Continuous Similarity Learning with Shared Neural Semantic Representation for Joint Event Detection and Evolution

2020 
In the era of the rapid development of today’s Internet, people often feel overwhelmed by vast official news streams or unofficial self-media tweets. To help people obtain the news topics they care about, there is a growing need for systems that can extract important events from this amount of data and construct the evolution procedure of events logically into a story. Most existing methods treat event detection and evolution as two independent subtasks under an integrated pipeline setting. However, the interdependence between these two subtasks is often ignored, which leads to a biased propagation. Besides, due to the limitations of news documents’ semantic representation, the performance of event detection and evolution is still limited.
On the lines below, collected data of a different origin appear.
(* ===== verification/FcgiFinish.v ===== *)
(** Finishing a request: [FCGX_Finish_r] of cwf/libfcgi/fcgiapp.c flushes and closes
    both output streams, and closes the connection or keeps it. *)
From Stdlib Require Import ZArith Lia Bool String.
From stdpp Require Import base list numbers gmap.
From S2P Require Import Prelude FcgiProto OsUnix FcgiStream FcgiSink FcgiWriter.
From S2P Require Import FcgiParams FcgiReader FcgiInput FcgiRequest.

(** ** Closing a connection *)

(** Nothing but the kernel and errno may differ. *)
Definition same_flags (o o' : os_state) : Prop :=
  shutdownPending o' = shutdownPending o /\ shutdownNow o' = shutdownNow o /\ async o' = async o.

Lemma close_drain_ok fuel fd o c :
  k_conns (kern o) !! fd = Some c -> (length (c_select c) < fuel)%nat ->
  exists o' c', close_drain fuel fd o = Ret o' /\ k_conns (kern o') = <[fd := c']> (k_conns (kern o)) /\
    c_tx c' = c_tx c /\ k_closed (kern o') = k_closed (kern o) /\ k_accept (kern o') = k_accept (kern o) /\
    same_flags o o'.
Proof.
  revert o c. induction fuel as [|fuel IH]; intros o c Hc Hf; [lia|]. cbn [close_drain].
  unfold sys_select_closing. rewrite Hc. destruct (c_select c) as [|r rs] eqn:Hs.
  { cbn. exists o, c. rewrite insert_id by done. by split_and!. }
  set (c1 := mkConn _ _ _ _ rs). set (o1 := put_conn fd c1 o).
  assert (k_conns (kern o1) !! fd = Some c1) as Hc1 by apply put_conn_lookup.
  destruct (r >? 0); [|by exists o1, c1].
  unfold sys_read. rewrite Hc1. cbn [c_rx c1].
  destruct (c_rx c) as [|[bs|e] rx]; cbn [fst snd].
  - cbn. by exists o1, c1.
  - set (c2 := mkConn _ _ _ _ _). destruct (_ >? 0).
    + destruct (IH (put_conn fd c2 o1) c2) as (o' & c' & -> & Hk & Ht & Hcl & Ha & Hs');
        [apply put_conn_lookup|cbn in *; lia|].
      exists o', c'. split_and!; try done. rewrite Hk. cbn. by rewrite !insert_insert_eq.
    + exists (put_conn fd c2 o1), c2. split_and!; try done. cbn. by rewrite insert_insert_eq.
  - cbn. eexists _, _. split; [done|]. cbn. rewrite insert_insert_eq. by split_and!.
Qed.

Lemma OS_Close_ok fd o c :
  asyncIoInUse (async o) = false -> k_conns (kern o) !! fd = Some c -> fd <> -1 ->
  exists o', OS_Close fd o = Ret (0, o') /\ k_conns (kern o') = delete fd (k_conns (kern o)) /\
    k_closed (kern o') = k_closed (kern o) ++ [(fd, c_tx c)] /\ k_accept (kern o') = k_accept (kern o) /\
    same_flags o o'.
Proof.
  intros Ha Hc Hfd. unfold OS_Close. destruct (Z.eqb_spec fd (-1)); [done|].
  rewrite Ha. cbn [obind]. unfold sys_shutdown, close_fuel. rewrite Hc. cbn [Z.eqb].
  destruct (close_drain_ok (S (length (c_select c))) fd o c Hc) as (o' & c' & -> & Hk & Ht & Hcl & Hac & Hs');
    [lia|]. cbn [obind].
  unfold sys_close. rewrite Hk, lookup_insert_eq. eexists. split; [done|]. cbn.
  rewrite delete_insert_eq, Hcl, Ht. by destruct Hs' as (? & ? & ?).
Qed.

(** ** Two writers on one connection *)

(** An output stream of type [T] that is open, with [d] in its buffer; [any] says
    whether it has sent records before. *)
Definition open_writer (T : Z) (any : bool) (d : list Z) (s : FCGX_Stream) : Prop :=
  forall q o, let y := mkSys s q o in
    writer_inv y /\ sd_type (data s) = T /\ rawWrite (data s) = false /\
    (FCGI_HEADER_LEN <= wrNext s)%nat /\ isAnythingWritten (data s) = any /\ d = pending y.

Lemma open_writer_holds T any d s q o c :
  open_writer T any d s -> k_conns (kern o) !! ipcFd q = Some c -> wtakes (c_wr c) ->
  holds_records o c q T any d (mkSys s q o).
Proof.
  intros Hs Hc Hw. destruct (Hs q o) as (Hi & HT & Hr & Hn & Ha & Hd). split_and!; try done.
  exists []. cbn. split_and!; try done; [|by rewrite Ha, orb_false_r].
  exists (c_wr c). split; [|done]. rewrite app_nil_r. cbn. rewrite put_conn_id; [done|].
  rewrite Hc. by destruct c.
Qed.

(** What closing a writer does to the request and the connection. *)
Lemma FClose_ptr_ok T any d s g c :
  open_writer T any d s -> is_byte T -> 0 <= requestId (rq g) < 65536 ->
  shutdownNow (fos g) = false -> k_conns (kern (fos g)) !! ipcFd (rq g) = Some c -> wtakes (c_wr c) ->
  exists g' s' rs wr, FClose_ptr (Some s) g = Ret (0, Some s', g') /\ wtakes wr /\
    Forall (data_record T (requestId (rq g))) rs /\ concat (map rec_content rs) = d /\
    g' = set_fos (put_conn (ipcFd (rq g)) (conn_tx c wr (c_tx c ++ encode_records (rs ++
           closing_records (rq g) T ((T =? FCGI_STDERR) && negb any && bool_decide (d = []))
             (nWriters (rq g) =? 1)))) (fos g))
         (set_rq (set_nWriters (nWriters (rq g) - 1) (rq g)) g).
Proof.
  intros Hs HT Hid Hsh Hc Hw.
  pose proof (open_writer_holds _ _ _ _ _ _ _ Hs Hc Hw) as Hy.
  destruct (FClose_ok (fos g) c (rq g) T any Hsh HT Hid _ _ Hy)
    as (y1 & rs & Hf & Hrs & Hd & (wr & Ho & Hwr) & _ & _ & _ & Hq).
  unfold FClose_ptr, view. rewrite Hf. cbn [obind].
  eexists _, (strm y1), rs, wr. split; [reflexivity|]. split_and!; try done.
  unfold unview. by rewrite Ho, Hq.
Qed.

(** The bytes a request sends when it is finished: what was left in the buffers of
    its error and output streams, as records, with the records that close them. *)
Definition finish_bytes (q : FCGX_Request) (quiet : bool) (ers ors : list record) : list Z :=
  encode_records (ers ++ closing_records q FCGI_STDERR quiet false
                  ++ ors ++ closing_records q FCGI_STDOUT false true).

(** What the call does, and what it leaves alone. *)
Lemma Finish_sends g s se so c anye anyo de do :
  in_ g = Some s -> FCGI_errno s = 0 -> err g = Some se -> out g = Some so ->
  open_writer FCGI_STDERR anye de se -> open_writer FCGI_STDOUT anyo do so ->
  nWriters (rq g) = 2 -> 0 <= requestId (rq g) < 65536 -> ipcFd (rq g) <> -1 ->
  k_conns (kern (fos g)) !! ipcFd (rq g) = Some c -> wtakes (c_wr c) ->
  shutdownNow (fos g) = false -> asyncIoInUse (async (fos g)) = false ->
  exists g' ers ors,
    FCGX_Finish_r g = Ret g' /\
    Forall (data_record FCGI_STDERR (requestId (rq g))) ers /\ concat (map rec_content ers) = de /\
    Forall (data_record FCGI_STDOUT (requestId (rq g))) ors /\ concat (map rec_content ors) = do /\
    in_ g' = None /\ out g' = None /\ err g' = None /\ paramsPtr g' = None /\
    same_library g g' /\ same_flags (fos g) (fos g') /\ k_accept (kern (fos g')) = k_accept (kern (fos g)) /\
    rq g' = set_nWriters 0 (if keepConnection (rq g) then rq g else set_ipcFd (-1) (rq g)) /\
    let tx := c_tx c ++ finish_bytes (rq g) (negb anye && bool_decide (de = [])) ers ors in
    if keepConnection (rq g) then
      ipcFd (rq g') = ipcFd (rq g) /\
      exists c', k_conns (kern (fos g')) !! ipcFd (rq g) = Some c' /\ c_tx c' = tx
    else
      ipcFd (rq g') = -1 /\ k_conns (kern (fos g')) !! ipcFd (rq g) = None /\
      k_closed (kern (fos g')) = k_closed (kern (fos g)) ++ [(ipcFd (rq g), tx)].
Proof.
  intros Hi Herr He Ho Hse Hso Hn Hid Hfd Hc Hw Hsh Has.
  destruct (FClose_ptr_ok FCGI_STDERR anye de se g c Hse) as (g1 & se' & ers & wr1 & H1 & Hw1 & Hers & Hde & Hg1);
    [unfold is_byte, FCGI_STDERR; lia|done..|].
  rewrite Hn in Hg1. cbn [Z.eqb Pos.eqb Z.sub Z.add Z.pos_sub Z.opp Z.succ_double FCGI_STDERR andb] in Hg1.
  set (c1 := conn_tx c wr1 _) in Hg1. set (g1' := set_err (Some se') g1).
  assert (k_conns (kern (fos g1')) !! ipcFd (rq g1') = Some c1) as Hc1
    by (subst g1' g1; cbn; apply lookup_insert_eq).
  destruct (FClose_ptr_ok FCGI_STDOUT anyo do so g1' c1 Hso) as (g2 & so' & ors & wr2 & H2 & Hw2 & Hors & Hdo & Hg2);
    [unfold is_byte, FCGI_STDOUT; lia|by subst g1' g1|by subst g1' g1|done|done|].
  set (c2 := conn_tx c1 wr2 _) in Hg2.
  assert (c_tx c2 = c_tx c ++ finish_bytes (rq g) (negb anye && bool_decide (de = [])) ers ors) as Htx.
  { subst c2 c1 g1' g1. cbn [c_tx conn_tx fos rq set_err set_fos set_rq].
    rewrite <-app_assoc. f_equal. unfold finish_bytes. rewrite (app_assoc ers), (encode_records_app (ers ++ _)).
    cbn. done. }
  assert (Forall (data_record FCGI_STDOUT (requestId (rq g))) ors) as Hors'
    by (subst g1' g1; exact Hors).
  unfold FCGX_Finish_r. rewrite Hi, He, H1. cbn [obind]. fold g1'.
  assert (out g1' = Some so) as -> by (subst g1' g1; done). rewrite H2. cbn [obind].
  unfold FCGX_GetError. cbn [view strm]. rewrite Herr. cbn [Z.eqb negb]. rewrite !orb_false_r.
  assert (ipcFd (rq (set_out (Some so') g2)) = ipcFd (rq g)) as Hfd2 by (subst g2 g1' g1; done).
  destruct (keepConnection (rq g)) eqn:Hk; cbn [negb]; unfold FCGX_Free.
  - eexists _, ers, ors. split; [reflexivity|]. cbn zeta. split_and!; try (by subst g2 g1' g1).
    exists c2. split; [|done]. subst g2 g1' g1. cbn. apply lookup_insert_eq.
  - cbn [rq set_paramsPtr set_err set_out set_in_]. unfold OS_IpcClose.
    cbn [rq set_out] in Hfd2. rewrite Hfd2.
    destruct (OS_Close_ok (ipcFd (rq g)) (fos g2) c2) as (o' & Hcl & Hko & Hlog & Hacc & Hs');
      [by subst g2 g1' g1|subst g2 g1' g1; cbn; apply lookup_insert_eq|done|].
    cbn [fos set_paramsPtr set_err set_out set_in_]. rewrite Hcl. cbn [obind].
    eexists _, ers, ors. split; [reflexivity|]. cbn zeta. split_and!; try (by subst g2 g1' g1).
    + cbn. rewrite Hko. apply lookup_delete_eq.
    + cbn. rewrite Hlog, <-Htx. by subst g2 g1' g1.
Qed.

(** C7.  FCGX_Finish_r completes a request.  With both writers open on a connection
    whose writes do not fail, and no error on the input, the connection receives the
    rest of the error stream and its end, then the rest of the output, its end and
    END_REQUEST with the application status; the streams and parameters are freed,
    and the connection is closed exactly when the server did not ask to keep it. *)
Theorem Finish_completes_request g s se so c anye anyo de do :
  in_ g = Some s -> FCGI_errno s = 0 -> err g = Some se -> out g = Some so ->
  open_writer FCGI_STDERR anye de se -> open_writer FCGI_STDOUT anyo do so ->
  nWriters (rq g) = 2 -> 0 <= requestId (rq g) < 65536 -> ipcFd (rq g) <> -1 ->
  k_conns (kern (fos g)) !! ipcFd (rq g) = Some c -> wtakes (c_wr c) ->
  shutdownNow (fos g) = false -> asyncIoInUse (async (fos g)) = false ->
  exists g' ers ors,
    FCGX_Finish_r g = Ret g' /\
    Forall (data_record FCGI_STDERR (requestId (rq g))) ers /\ concat (map rec_content ers) = de /\
    Forall (data_record FCGI_STDOUT (requestId (rq g))) ors /\ concat (map rec_content ors) = do /\
    in_ g' = None /\ out g' = None /\ err g' = None /\ paramsPtr g' = None /\
    let tx := c_tx c ++ finish_bytes (rq g) (negb anye && bool_decide (de = [])) ers ors in
    if keepConnection (rq g) then
      ipcFd (rq g') = ipcFd (rq g) /\
      exists c', k_conns (kern (fos g')) !! ipcFd (rq g) = Some c' /\ c_tx c' = tx
    else
      ipcFd (rq g') = -1 /\ k_conns (kern (fos g')) !! ipcFd (rq g) = None /\
      k_closed (kern (fos g')) = k_closed (kern (fos g)) ++ [(ipcFd (rq g), tx)].
Proof.
  intros. destruct (Finish_sends g s se so c anye anyo de do) as (g' & ers & ors & H'); try done.
  exists g', ers, ors. split_and!; apply H'.
Qed.

(** An output stream with 32 bytes of buffer that holds [d]. *)
Definition demo_writer (T : Z) (any : bool) (d : list Z) : FCGX_Stream :=
  mkStream 32 (8 + length d) 32 None false false false 0
    (mkData (replicate 8 0 ++ d ++ replicate (24 - length d) 0) 32 8 32 T false false 0 0 any false).

Definition demo_open : fcgx :=
  mkFcgx (set_nWriters 2 demo_request) (Some (demo_reader FCGI_STDIN [])) (Some (demo_writer FCGI_STDOUT true (b! "abc")))
    (Some (demo_writer FCGI_STDERR false [])) None None (-1) true None demo_os.

Lemma demo_writer_open T any d :
  (length d <= 24)%nat -> open_writer T any d (demo_writer T any d).
Proof.
  intros Hd q o y. split_and!; try done.
  - constructor; cbn; try done; try lia.
    rewrite !length_app, !length_replicate. lia.
  - cbn. unfold FCGI_HEADER_LEN. lia.
  - unfold pending, slice; cbn. rewrite drop_0.
    replace (length d - 0)%nat with (length d) by lia. by rewrite take_app_length.
Qed.

Lemma Finish_completes_request_witness :
  exists g' ers ors,
    FCGX_Finish_r demo_open = Ret g' /\
    Forall (data_record FCGI_STDERR 7) ers /\ concat (map rec_content ers) = [] /\
    Forall (data_record FCGI_STDOUT 7) ors /\ concat (map rec_content ors) = b! "abc" /\
    in_ g' = None /\ out g' = None /\ err g' = None /\ paramsPtr g' = None /\
    let tx := c_tx demo_conn ++ finish_bytes (rq demo_open) true ers ors in
    ipcFd (rq g') = -1 /\ k_conns (kern (fos g')) !! 5 = None /\
    k_closed (kern (fos g')) = [] ++ [(5, tx)].
Proof.
  apply (Finish_completes_request demo_open (demo_reader FCGI_STDIN []) (demo_writer FCGI_STDERR false [])
    (demo_writer FCGI_STDOUT true (b! "abc")) demo_conn false true [] (b! "abc")).
  - reflexivity.
  - reflexivity.
  - reflexivity.
  - reflexivity.
  - apply demo_writer_open. cbn. lia.
  - apply demo_writer_open. cbn. lia.
  - reflexivity.
  - cbn. lia.
  - cbn. lia.
  - reflexivity.
  - repeat constructor.
  - reflexivity.
  - reflexivity.
Defined.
To tackle these problems, we propose a Joint Event Detection and Evolution (JEDE) model, to detect events and discover the event evolution relationships from news streams in this paper. Specifically, the proposed JEDE model is built upon the Siamese network, which first introduces the bidirectional GRU attention network to learn the vector-based semantic representation for news documents shared across two subtask networks. Then, two continuous similarity metrics are learned using stacked neural networks to judge whether two news documents are related to the same event or two events are related to the same story. Furthermore, due to the limited available dataset with ground truths, we make efforts to construct a new dataset, named EDENS, which contains valid labels of events and stories. The experimental results on this newly created dataset demonstrate that, thanks to the shared representation and joint training, the proposed model consistently achieves significant improvements over the baseline methods.